> **TASK STATEMENT**
In the following material, identify every line holding the string "SPIMode" and return it.

> **DATASET RECORDS**
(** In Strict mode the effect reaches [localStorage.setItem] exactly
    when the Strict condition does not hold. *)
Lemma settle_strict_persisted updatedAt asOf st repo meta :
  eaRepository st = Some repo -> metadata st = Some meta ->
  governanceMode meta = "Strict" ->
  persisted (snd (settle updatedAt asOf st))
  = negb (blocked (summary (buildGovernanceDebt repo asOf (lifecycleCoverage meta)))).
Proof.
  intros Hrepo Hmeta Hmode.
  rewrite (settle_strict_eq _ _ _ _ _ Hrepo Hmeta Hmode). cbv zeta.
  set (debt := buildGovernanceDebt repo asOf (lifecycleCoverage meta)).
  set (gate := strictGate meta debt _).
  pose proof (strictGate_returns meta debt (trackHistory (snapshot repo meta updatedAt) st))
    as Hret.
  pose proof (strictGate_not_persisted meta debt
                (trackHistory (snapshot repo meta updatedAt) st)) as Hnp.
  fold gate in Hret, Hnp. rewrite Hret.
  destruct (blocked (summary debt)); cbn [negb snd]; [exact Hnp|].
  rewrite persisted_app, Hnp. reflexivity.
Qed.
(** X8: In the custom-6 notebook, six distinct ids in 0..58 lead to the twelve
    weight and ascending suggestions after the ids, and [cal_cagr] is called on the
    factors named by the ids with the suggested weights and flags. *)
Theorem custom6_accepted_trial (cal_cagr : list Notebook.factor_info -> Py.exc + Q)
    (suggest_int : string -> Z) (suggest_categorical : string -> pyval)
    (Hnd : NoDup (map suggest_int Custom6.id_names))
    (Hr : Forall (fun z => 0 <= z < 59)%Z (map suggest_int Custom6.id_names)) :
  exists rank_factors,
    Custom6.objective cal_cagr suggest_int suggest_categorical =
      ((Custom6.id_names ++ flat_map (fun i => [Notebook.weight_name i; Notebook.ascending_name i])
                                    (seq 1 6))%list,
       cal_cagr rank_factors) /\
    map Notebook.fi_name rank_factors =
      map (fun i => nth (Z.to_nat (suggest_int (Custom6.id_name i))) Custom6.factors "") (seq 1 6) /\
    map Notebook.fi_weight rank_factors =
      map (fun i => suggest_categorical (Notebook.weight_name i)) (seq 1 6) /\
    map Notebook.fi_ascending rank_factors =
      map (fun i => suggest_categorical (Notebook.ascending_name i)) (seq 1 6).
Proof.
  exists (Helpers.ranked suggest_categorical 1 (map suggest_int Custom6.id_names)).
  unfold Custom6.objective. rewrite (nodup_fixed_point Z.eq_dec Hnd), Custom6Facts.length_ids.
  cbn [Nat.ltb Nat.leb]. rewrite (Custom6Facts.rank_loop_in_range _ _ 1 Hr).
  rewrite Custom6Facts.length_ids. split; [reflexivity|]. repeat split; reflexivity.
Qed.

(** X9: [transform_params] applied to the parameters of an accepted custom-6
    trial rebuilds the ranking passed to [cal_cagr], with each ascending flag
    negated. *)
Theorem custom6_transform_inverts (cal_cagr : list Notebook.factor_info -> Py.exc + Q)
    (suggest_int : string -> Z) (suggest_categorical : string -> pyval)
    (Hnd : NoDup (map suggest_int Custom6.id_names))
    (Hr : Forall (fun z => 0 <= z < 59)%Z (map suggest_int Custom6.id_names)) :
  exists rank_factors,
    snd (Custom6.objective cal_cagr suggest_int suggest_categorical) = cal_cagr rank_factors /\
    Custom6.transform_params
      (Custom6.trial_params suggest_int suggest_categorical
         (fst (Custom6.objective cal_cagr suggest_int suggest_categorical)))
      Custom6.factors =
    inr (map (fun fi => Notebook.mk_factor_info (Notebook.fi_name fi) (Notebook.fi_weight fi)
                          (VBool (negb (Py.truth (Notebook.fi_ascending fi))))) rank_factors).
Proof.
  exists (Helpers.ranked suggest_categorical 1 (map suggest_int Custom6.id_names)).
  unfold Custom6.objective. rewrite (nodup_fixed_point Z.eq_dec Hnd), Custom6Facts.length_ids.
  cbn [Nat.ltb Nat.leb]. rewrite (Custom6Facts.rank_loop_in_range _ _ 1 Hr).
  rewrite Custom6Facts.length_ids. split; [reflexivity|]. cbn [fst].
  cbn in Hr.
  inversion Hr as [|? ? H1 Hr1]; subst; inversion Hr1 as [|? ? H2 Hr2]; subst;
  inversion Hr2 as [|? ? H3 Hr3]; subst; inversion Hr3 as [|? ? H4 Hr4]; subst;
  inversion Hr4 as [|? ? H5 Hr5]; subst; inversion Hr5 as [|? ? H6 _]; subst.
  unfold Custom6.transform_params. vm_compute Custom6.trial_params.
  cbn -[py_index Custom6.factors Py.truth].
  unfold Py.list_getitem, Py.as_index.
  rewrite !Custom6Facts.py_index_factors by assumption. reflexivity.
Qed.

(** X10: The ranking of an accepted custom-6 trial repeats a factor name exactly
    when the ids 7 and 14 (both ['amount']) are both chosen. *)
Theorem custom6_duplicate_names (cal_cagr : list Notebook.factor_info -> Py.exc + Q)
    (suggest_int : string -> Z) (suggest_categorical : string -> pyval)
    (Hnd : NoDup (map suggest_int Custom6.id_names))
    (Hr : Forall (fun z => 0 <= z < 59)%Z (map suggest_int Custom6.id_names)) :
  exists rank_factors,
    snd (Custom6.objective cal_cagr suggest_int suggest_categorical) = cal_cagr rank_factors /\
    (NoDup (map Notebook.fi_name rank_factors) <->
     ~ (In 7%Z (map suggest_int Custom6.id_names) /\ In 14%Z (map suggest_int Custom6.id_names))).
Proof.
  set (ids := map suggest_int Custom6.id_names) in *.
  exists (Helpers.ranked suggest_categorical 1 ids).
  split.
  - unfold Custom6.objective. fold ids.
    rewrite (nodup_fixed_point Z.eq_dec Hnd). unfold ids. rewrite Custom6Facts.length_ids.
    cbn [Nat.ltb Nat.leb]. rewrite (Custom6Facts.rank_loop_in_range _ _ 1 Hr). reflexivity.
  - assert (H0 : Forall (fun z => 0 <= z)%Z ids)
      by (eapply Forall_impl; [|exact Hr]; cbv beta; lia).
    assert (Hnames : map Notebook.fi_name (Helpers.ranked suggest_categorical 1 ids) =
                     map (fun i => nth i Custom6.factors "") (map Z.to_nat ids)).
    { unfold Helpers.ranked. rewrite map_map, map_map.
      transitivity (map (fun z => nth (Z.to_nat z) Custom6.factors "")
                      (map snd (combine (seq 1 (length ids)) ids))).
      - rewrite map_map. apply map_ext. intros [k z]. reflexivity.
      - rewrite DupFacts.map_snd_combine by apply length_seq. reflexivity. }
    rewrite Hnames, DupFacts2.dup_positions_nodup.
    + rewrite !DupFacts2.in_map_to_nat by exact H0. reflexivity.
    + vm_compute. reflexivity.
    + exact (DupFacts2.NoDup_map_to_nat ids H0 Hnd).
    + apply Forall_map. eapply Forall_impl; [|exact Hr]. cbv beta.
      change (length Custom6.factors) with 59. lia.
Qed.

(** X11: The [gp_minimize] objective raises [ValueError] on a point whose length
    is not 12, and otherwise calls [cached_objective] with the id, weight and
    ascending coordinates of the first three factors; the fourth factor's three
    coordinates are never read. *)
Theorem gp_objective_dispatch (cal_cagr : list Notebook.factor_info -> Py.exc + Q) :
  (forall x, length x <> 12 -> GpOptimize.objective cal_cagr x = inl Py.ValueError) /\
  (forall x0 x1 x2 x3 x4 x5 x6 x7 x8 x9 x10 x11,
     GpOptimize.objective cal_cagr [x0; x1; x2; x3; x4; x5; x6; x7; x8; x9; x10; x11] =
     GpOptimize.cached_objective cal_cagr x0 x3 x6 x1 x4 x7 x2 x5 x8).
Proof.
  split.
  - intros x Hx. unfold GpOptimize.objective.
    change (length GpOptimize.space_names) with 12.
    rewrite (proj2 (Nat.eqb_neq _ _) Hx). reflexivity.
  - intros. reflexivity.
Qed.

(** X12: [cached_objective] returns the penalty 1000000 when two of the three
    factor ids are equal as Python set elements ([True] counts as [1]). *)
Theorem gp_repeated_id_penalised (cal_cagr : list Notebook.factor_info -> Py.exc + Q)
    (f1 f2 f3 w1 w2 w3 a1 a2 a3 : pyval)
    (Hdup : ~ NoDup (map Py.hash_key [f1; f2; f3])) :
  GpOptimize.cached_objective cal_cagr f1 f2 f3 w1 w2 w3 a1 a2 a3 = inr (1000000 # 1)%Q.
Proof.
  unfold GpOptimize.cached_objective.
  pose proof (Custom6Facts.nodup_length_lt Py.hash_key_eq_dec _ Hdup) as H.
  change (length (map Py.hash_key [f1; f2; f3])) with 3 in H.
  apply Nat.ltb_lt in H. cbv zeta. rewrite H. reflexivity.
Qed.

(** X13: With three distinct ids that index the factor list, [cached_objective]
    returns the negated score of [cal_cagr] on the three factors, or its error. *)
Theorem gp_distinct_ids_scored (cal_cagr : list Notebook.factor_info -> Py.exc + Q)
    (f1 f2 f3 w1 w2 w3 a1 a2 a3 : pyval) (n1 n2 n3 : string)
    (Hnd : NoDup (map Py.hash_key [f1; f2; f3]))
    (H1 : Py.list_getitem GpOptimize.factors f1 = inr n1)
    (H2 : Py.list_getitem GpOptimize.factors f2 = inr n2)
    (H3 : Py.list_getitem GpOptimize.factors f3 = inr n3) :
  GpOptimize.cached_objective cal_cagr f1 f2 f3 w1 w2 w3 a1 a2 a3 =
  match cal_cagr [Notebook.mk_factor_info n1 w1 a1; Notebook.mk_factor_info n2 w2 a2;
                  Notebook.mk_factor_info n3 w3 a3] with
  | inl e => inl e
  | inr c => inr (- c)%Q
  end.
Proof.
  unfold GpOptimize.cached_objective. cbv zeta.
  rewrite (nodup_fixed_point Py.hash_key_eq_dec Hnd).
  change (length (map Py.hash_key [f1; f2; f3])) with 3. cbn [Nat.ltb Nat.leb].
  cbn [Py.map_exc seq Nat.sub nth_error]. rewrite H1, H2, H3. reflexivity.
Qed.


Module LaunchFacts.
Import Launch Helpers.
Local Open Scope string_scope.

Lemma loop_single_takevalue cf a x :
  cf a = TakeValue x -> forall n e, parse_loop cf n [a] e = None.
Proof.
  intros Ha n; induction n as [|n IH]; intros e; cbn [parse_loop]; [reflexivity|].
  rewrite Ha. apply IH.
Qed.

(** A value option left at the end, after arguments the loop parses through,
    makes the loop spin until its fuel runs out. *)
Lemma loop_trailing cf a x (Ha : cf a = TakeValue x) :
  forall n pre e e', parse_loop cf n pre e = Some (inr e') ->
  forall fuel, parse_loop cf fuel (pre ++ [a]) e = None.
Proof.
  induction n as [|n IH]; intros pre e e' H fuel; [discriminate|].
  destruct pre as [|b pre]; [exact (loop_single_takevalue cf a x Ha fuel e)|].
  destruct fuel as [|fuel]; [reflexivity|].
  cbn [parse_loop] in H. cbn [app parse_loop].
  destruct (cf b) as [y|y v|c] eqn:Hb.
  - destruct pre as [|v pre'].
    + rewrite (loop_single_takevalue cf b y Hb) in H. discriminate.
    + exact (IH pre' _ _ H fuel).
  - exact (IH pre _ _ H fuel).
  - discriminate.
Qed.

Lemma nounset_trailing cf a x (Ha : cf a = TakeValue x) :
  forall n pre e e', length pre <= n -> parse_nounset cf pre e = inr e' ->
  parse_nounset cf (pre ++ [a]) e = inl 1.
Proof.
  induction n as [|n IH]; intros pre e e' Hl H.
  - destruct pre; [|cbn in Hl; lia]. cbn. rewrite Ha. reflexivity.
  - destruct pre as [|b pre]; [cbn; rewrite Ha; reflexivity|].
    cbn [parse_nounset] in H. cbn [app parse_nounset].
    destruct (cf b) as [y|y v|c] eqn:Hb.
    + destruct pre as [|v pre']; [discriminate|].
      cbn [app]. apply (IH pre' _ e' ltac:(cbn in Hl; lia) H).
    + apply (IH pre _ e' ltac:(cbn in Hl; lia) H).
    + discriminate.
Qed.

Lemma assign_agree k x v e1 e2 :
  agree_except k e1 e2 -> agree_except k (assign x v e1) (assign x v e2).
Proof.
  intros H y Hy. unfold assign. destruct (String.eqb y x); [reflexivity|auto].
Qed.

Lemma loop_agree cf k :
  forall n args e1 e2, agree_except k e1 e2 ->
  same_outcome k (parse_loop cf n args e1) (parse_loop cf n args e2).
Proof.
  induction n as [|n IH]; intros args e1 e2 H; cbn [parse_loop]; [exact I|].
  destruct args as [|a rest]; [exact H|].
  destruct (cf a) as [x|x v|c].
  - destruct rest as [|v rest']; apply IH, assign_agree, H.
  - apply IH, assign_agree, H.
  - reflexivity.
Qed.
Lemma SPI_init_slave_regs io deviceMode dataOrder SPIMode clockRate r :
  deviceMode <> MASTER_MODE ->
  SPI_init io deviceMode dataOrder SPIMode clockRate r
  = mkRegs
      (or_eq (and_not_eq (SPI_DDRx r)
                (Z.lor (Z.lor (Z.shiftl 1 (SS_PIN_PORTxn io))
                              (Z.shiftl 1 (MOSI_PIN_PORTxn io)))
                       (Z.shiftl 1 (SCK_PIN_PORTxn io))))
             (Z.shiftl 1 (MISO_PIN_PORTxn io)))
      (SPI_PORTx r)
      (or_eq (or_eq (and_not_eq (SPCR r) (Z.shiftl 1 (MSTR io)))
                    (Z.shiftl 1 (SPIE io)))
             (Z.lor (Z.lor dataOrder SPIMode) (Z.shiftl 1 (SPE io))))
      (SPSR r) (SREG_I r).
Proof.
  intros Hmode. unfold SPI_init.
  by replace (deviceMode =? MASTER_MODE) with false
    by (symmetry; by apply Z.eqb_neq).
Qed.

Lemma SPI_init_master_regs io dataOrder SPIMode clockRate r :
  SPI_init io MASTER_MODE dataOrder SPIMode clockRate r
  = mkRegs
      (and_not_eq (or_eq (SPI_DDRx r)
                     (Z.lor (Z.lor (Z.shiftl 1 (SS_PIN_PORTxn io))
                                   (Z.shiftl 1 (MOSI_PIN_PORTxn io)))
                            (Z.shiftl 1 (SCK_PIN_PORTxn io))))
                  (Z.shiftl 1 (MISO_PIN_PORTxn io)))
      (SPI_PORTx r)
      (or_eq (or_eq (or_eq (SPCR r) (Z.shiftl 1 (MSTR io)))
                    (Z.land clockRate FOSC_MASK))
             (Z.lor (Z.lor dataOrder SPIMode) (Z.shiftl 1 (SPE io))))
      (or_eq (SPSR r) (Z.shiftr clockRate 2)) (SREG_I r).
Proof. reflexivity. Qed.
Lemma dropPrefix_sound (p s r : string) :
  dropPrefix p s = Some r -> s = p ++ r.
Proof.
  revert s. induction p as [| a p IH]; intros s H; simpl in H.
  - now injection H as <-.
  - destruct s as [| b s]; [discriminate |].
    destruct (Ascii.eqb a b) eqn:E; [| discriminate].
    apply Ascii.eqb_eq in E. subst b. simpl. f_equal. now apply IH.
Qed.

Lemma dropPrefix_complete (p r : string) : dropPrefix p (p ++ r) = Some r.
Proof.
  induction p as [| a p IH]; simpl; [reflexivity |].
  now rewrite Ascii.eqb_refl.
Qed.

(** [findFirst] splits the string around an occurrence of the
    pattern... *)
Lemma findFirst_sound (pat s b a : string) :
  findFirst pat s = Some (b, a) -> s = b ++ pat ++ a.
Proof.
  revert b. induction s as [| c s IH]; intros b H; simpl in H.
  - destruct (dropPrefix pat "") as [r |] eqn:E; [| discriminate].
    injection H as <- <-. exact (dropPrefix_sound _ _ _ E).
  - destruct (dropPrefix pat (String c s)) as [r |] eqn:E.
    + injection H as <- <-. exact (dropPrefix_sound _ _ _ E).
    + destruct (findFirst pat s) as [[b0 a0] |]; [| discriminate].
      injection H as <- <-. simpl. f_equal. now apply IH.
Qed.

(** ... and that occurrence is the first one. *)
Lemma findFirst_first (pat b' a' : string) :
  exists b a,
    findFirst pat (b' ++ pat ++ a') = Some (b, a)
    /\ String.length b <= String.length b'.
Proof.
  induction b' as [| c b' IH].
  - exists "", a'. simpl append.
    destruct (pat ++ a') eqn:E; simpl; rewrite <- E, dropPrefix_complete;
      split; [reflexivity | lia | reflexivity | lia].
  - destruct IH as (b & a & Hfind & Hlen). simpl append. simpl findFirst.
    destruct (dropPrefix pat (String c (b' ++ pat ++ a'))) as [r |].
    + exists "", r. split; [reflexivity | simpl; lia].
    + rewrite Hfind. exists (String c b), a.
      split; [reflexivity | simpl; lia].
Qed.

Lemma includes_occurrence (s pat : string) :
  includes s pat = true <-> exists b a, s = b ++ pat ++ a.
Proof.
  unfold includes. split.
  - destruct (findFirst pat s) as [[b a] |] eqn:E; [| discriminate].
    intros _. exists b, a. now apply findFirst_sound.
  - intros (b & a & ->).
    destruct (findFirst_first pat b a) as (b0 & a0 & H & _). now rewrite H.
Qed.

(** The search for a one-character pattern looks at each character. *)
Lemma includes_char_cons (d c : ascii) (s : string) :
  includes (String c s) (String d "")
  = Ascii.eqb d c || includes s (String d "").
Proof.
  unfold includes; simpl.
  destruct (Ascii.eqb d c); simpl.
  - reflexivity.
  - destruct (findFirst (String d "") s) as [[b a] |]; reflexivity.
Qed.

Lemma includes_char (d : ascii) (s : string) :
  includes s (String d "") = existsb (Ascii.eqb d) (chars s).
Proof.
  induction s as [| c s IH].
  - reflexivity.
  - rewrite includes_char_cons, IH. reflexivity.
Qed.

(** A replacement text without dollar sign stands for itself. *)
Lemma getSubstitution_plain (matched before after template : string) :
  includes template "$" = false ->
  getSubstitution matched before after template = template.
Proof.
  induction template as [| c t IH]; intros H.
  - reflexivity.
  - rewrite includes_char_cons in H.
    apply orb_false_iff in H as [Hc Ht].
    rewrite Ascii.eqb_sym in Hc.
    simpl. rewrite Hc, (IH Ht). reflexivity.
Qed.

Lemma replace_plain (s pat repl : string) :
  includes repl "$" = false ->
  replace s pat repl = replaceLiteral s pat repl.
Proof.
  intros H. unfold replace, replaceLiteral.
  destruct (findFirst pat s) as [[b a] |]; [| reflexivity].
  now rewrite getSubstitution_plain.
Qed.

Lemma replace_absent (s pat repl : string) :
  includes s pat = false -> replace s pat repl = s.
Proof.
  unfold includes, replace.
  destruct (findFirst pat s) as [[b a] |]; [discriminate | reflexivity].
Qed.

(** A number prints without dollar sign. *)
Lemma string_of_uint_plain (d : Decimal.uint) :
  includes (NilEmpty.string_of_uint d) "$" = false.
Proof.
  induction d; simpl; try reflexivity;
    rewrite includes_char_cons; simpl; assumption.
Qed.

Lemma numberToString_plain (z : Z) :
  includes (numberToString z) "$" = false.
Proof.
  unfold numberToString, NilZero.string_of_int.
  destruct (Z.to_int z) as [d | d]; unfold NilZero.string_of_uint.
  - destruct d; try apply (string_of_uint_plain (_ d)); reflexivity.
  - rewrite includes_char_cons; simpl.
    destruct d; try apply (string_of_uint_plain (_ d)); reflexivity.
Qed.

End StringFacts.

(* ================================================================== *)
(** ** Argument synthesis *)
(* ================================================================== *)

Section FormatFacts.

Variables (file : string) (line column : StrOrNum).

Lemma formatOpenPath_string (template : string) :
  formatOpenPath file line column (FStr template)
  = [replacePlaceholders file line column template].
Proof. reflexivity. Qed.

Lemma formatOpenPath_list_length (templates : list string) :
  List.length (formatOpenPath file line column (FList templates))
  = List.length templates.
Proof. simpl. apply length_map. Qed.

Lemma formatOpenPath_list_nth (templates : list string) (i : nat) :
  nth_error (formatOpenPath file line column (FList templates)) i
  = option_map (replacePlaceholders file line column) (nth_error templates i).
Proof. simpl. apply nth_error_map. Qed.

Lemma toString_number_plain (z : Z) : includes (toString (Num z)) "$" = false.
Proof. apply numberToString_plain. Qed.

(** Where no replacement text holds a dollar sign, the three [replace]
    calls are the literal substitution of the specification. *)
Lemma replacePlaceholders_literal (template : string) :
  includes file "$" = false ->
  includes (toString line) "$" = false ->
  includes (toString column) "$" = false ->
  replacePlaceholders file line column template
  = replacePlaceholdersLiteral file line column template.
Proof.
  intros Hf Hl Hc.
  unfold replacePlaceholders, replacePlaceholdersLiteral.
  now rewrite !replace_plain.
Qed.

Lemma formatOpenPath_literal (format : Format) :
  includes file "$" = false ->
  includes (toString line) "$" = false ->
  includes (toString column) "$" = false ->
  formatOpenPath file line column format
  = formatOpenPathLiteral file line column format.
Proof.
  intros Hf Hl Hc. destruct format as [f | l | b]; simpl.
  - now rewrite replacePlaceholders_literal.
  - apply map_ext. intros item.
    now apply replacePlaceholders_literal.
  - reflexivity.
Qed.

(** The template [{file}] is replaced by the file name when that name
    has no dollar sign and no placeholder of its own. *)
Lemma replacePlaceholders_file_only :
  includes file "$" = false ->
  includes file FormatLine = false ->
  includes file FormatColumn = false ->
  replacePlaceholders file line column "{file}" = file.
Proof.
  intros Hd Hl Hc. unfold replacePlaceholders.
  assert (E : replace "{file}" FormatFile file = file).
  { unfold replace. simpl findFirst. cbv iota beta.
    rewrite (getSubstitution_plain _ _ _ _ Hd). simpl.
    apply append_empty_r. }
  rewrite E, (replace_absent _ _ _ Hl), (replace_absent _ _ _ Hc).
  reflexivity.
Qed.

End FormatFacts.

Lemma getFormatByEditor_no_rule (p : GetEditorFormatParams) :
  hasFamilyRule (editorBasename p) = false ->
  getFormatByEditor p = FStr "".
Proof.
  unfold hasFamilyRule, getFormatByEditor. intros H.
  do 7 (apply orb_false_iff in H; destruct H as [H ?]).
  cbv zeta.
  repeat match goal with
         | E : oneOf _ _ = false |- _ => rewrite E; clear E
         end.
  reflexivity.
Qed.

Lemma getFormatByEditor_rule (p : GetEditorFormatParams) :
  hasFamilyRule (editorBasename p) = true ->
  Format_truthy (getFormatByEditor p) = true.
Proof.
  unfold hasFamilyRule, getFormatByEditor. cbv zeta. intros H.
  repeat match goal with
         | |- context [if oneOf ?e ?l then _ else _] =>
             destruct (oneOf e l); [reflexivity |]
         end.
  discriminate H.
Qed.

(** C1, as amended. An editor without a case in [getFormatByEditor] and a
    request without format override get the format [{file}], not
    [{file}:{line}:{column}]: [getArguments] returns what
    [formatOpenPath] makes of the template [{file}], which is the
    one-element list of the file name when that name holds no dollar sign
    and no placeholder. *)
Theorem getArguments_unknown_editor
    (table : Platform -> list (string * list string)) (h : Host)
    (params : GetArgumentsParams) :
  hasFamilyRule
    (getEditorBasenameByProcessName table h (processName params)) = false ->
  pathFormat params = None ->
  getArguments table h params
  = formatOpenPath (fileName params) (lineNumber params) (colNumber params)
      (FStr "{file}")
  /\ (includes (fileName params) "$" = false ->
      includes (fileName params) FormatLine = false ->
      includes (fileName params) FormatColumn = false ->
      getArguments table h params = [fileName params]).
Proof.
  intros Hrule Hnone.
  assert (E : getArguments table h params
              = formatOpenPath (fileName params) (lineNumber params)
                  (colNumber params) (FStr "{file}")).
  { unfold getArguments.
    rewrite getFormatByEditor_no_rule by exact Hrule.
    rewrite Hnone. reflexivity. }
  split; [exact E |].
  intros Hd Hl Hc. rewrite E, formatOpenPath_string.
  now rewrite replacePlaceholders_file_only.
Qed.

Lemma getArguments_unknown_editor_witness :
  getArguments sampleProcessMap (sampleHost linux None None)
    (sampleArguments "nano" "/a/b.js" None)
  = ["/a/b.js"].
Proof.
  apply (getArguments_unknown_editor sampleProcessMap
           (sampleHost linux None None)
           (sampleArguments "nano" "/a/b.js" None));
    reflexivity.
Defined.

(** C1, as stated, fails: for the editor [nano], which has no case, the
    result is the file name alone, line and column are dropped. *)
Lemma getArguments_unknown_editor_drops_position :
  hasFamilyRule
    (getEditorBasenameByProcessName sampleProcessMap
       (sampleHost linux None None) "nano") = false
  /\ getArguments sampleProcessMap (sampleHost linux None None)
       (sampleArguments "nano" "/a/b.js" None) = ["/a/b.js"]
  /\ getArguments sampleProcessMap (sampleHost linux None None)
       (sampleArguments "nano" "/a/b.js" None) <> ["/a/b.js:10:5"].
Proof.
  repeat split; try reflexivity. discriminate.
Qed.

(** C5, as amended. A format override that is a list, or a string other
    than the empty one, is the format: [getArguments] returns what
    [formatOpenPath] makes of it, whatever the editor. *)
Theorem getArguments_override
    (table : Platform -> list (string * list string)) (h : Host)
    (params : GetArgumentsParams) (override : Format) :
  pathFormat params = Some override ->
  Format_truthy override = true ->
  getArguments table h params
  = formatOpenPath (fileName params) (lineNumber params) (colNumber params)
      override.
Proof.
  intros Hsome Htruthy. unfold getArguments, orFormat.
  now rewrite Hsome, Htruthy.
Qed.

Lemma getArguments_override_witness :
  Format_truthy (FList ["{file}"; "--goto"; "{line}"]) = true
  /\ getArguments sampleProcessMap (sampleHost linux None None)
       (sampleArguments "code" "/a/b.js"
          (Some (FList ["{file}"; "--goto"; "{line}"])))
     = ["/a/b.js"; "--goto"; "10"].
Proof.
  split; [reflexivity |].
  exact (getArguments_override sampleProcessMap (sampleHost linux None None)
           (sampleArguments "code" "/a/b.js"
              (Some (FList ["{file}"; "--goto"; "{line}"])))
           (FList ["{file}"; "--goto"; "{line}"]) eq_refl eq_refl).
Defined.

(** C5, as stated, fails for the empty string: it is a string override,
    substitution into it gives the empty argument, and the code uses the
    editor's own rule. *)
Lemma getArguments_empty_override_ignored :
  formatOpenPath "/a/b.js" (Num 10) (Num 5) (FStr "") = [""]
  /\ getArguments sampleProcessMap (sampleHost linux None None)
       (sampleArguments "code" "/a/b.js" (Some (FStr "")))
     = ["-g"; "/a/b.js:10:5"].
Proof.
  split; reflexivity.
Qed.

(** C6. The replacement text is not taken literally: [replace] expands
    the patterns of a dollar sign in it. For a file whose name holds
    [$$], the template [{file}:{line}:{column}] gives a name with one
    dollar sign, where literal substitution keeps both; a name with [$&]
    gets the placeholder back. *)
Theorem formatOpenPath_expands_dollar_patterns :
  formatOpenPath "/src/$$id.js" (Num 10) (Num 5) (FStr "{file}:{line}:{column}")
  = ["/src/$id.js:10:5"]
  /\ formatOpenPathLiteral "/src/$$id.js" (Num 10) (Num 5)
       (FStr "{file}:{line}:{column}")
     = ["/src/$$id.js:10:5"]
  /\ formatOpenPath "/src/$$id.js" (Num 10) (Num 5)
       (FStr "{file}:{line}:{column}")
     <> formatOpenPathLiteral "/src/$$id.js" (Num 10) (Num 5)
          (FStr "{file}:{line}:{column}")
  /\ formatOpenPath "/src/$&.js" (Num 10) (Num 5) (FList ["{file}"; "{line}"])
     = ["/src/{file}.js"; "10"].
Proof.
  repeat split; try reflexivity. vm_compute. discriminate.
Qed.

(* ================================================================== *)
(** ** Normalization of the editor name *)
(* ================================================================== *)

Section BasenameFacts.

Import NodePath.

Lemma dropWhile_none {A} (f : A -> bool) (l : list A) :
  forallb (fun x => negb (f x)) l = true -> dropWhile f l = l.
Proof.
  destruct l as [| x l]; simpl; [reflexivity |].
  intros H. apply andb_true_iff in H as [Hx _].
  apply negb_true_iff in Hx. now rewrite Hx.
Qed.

> **TASK RESPONSE**
Lemma SPI_init_slave_regs io deviceMode dataOrder SPIMode clockRate r :
  SPI_init io deviceMode dataOrder SPIMode clockRate r
             (Z.lor (Z.lor dataOrder SPIMode) (Z.shiftl 1 (SPE io))))
Lemma SPI_init_master_regs io dataOrder SPIMode clockRate r :
  SPI_init io MASTER_MODE dataOrder SPIMode clockRate r
             (Z.lor (Z.lor dataOrder SPIMode) (Z.shiftl 1 (SPE io))))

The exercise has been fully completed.